Stored data entries
(** * Inbound media normalisation of openclaw-china: file classification,
      message extraction and context assembly.

    The development follows the TypeScript sources:
    - [shared/file/file-utils.ts]: [resolveFileCategory], [resolveExtension]
      and their tables (module [FileUtils]);
    - [dingtalk/src/inbound-context.property.test.ts]:
      [assignMediaFieldsToContext] (module [InboundContext]);
    - [dingtalk/src/media.ts] is not part of the sources at hand; the two
      parsers it exports are modelled from the specification
      (module [Media]). *)

From stdpp Require Import gmap strings list.
From Stdlib Require Import ZArith Ascii String.

Local Open Scope string_scope.

(** ** JavaScript strings

    A string is a sequence of UTF-16 code units.  The model covers the code
    units below 256 (one [ascii] each); on that range [toLowerCase] and
    [trim] are those of ECMAScript. *)
Module JsString.

Definition isUpperCode (n : N) : bool :=
  ((65 <=? n) && (n <=? 90) || (192 <=? n) && (n <=? 222) && negb (n =? 215))%N.

Definition toLowerChar (c : ascii) : ascii :=
  let n := N_of_ascii c in
  if isUpperCode n then ascii_of_N (n + 32) else c.

Fixpoint toLowerCase (s : string) : string :=
  match s with
  | EmptyString => EmptyString
  | String c r => String (toLowerChar c) (toLowerCase r)
  end.

(** White space of [String.prototype.trim] among the code units below 256:
    TAB, LF, VT, FF, CR, SP and NBSP. *)
Definition isWhiteSpace (c : ascii) : bool :=
  let n := N_of_ascii c in
  ((9 <=? n) && (n <=? 13) || (n =? 32) || (n =? 160))%N.

Fixpoint trimStart (s : string) : string :=
  match s with
  | EmptyString => EmptyString
  | String c r => if isWhiteSpace c then trimStart r else s
  end.

Fixpoint trimEnd (s : string) : string :=
  match s with
  | EmptyString => EmptyString
  | String c r =>
      match trimEnd r with
      | EmptyString => if isWhiteSpace c then EmptyString else String c EmptyString
      | r' => String c r'
      end
  end.

Definition trim (s : string) : string := trimEnd (trimStart s).

(** [s.split(sep)[0]]: the part of [s] before the first [sep]. *)
Fixpoint splitFirst (s : string) (sep : ascii) : string :=
  match s with
  | EmptyString => EmptyString
  | String c r => if Ascii.eqb c sep then EmptyString else String c (splitFirst r sep)
  end.

Definition startsWith (s p : string) : bool := String.prefix p s.

Definition length (s : string) : Z := Z.of_nat (String.length s).

(** [s.lastIndexOf(c)]: index of the last occurrence, [-1] when there is
    none.  [i] is the index of the head of [s], [found] the last index
    seen so far. *)
Fixpoint lastIndexOfFrom (s : string) (c : ascii) (i found : Z) : Z :=
  match s with
  | EmptyString => found
  | String a r => lastIndexOfFrom r c (i + 1) (if Ascii.eqb a c then i else found)
  end.

Definition lastIndexOf (s : string) (c : ascii) : Z := lastIndexOfFrom s c 0 (-1).

Fixpoint drop (n : nat) (s : string) : string :=
  match n, s with
  | O, _ => s
  | S _, EmptyString => EmptyString
  | S n', String _ r => drop n' r
  end.

(** [s.slice(start)]: a negative [start] counts from the end. *)
Definition slice (s : string) (start : Z) : string :=
  let len := length s in
  let from := if (start <? 0)%Z then Z.max (len + start) 0 else Z.min start len in
  drop (Z.to_nat from) s.

Fixpoint contains (s : string) (c : ascii) : bool :=
  match s with
  | EmptyString => false
  | String a r => Ascii.eqb a c || contains r c
  end.

(** Truthiness of a string: every string but the empty one. *)
Definition truthy (s : string) : bool :=
  match s with EmptyString => false | _ => true end.

End JsString.

(** ** Property access on object literals

    The three tables of [file-utils.ts] are object literals.  The [in]
    operator and the bracket access consult the prototype chain, so every
    literal also answers for the properties of [Object.prototype]. *)
Module JsObject.

Inductive JsValue (A : Type) : Type :=
| Val (a : A)              (* a value stored in the literal *)
| Builtin (name : string)  (* a member of Object.prototype *)
| Undefined.
Arguments Val {A} a.
Arguments Builtin {A} name.
Arguments Undefined {A}.

Definition Literal (A : Type) : Type := list (string * A).

Definition objectPrototype : list string :=
  [ "constructor"; "__defineGetter__"; "__defineSetter__"; "hasOwnProperty";
    "__lookupGetter__"; "__lookupSetter__"; "isPrototypeOf";
    "propertyIsEnumerable"; "toString"; "valueOf"; "__proto__";
    "toLocaleString" ].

What to produce: Read the entries and select each line where the word "Definition" is found.

Answer space:
Definition isUpperCode (n : N) : bool :=
Definition toLowerChar (c : ascii) : ascii :=
Definition isWhiteSpace (c : ascii) : bool :=
Definition trim (s : string) : string := trimEnd (trimStart s).
Definition startsWith (s p : string) : bool := String.prefix p s.
Definition length (s : string) : Z := Z.of_nat (String.length s).
Definition lastIndexOf (s : string) (c : ascii) : Z := lastIndexOfFrom s c 0 (-1).
Definition slice (s : string) (start : Z) : string :=
Definition truthy (s : string) : bool :=
Definition Literal (A : Type) : Type := list (string * A).
Definition objectPrototype : list string :=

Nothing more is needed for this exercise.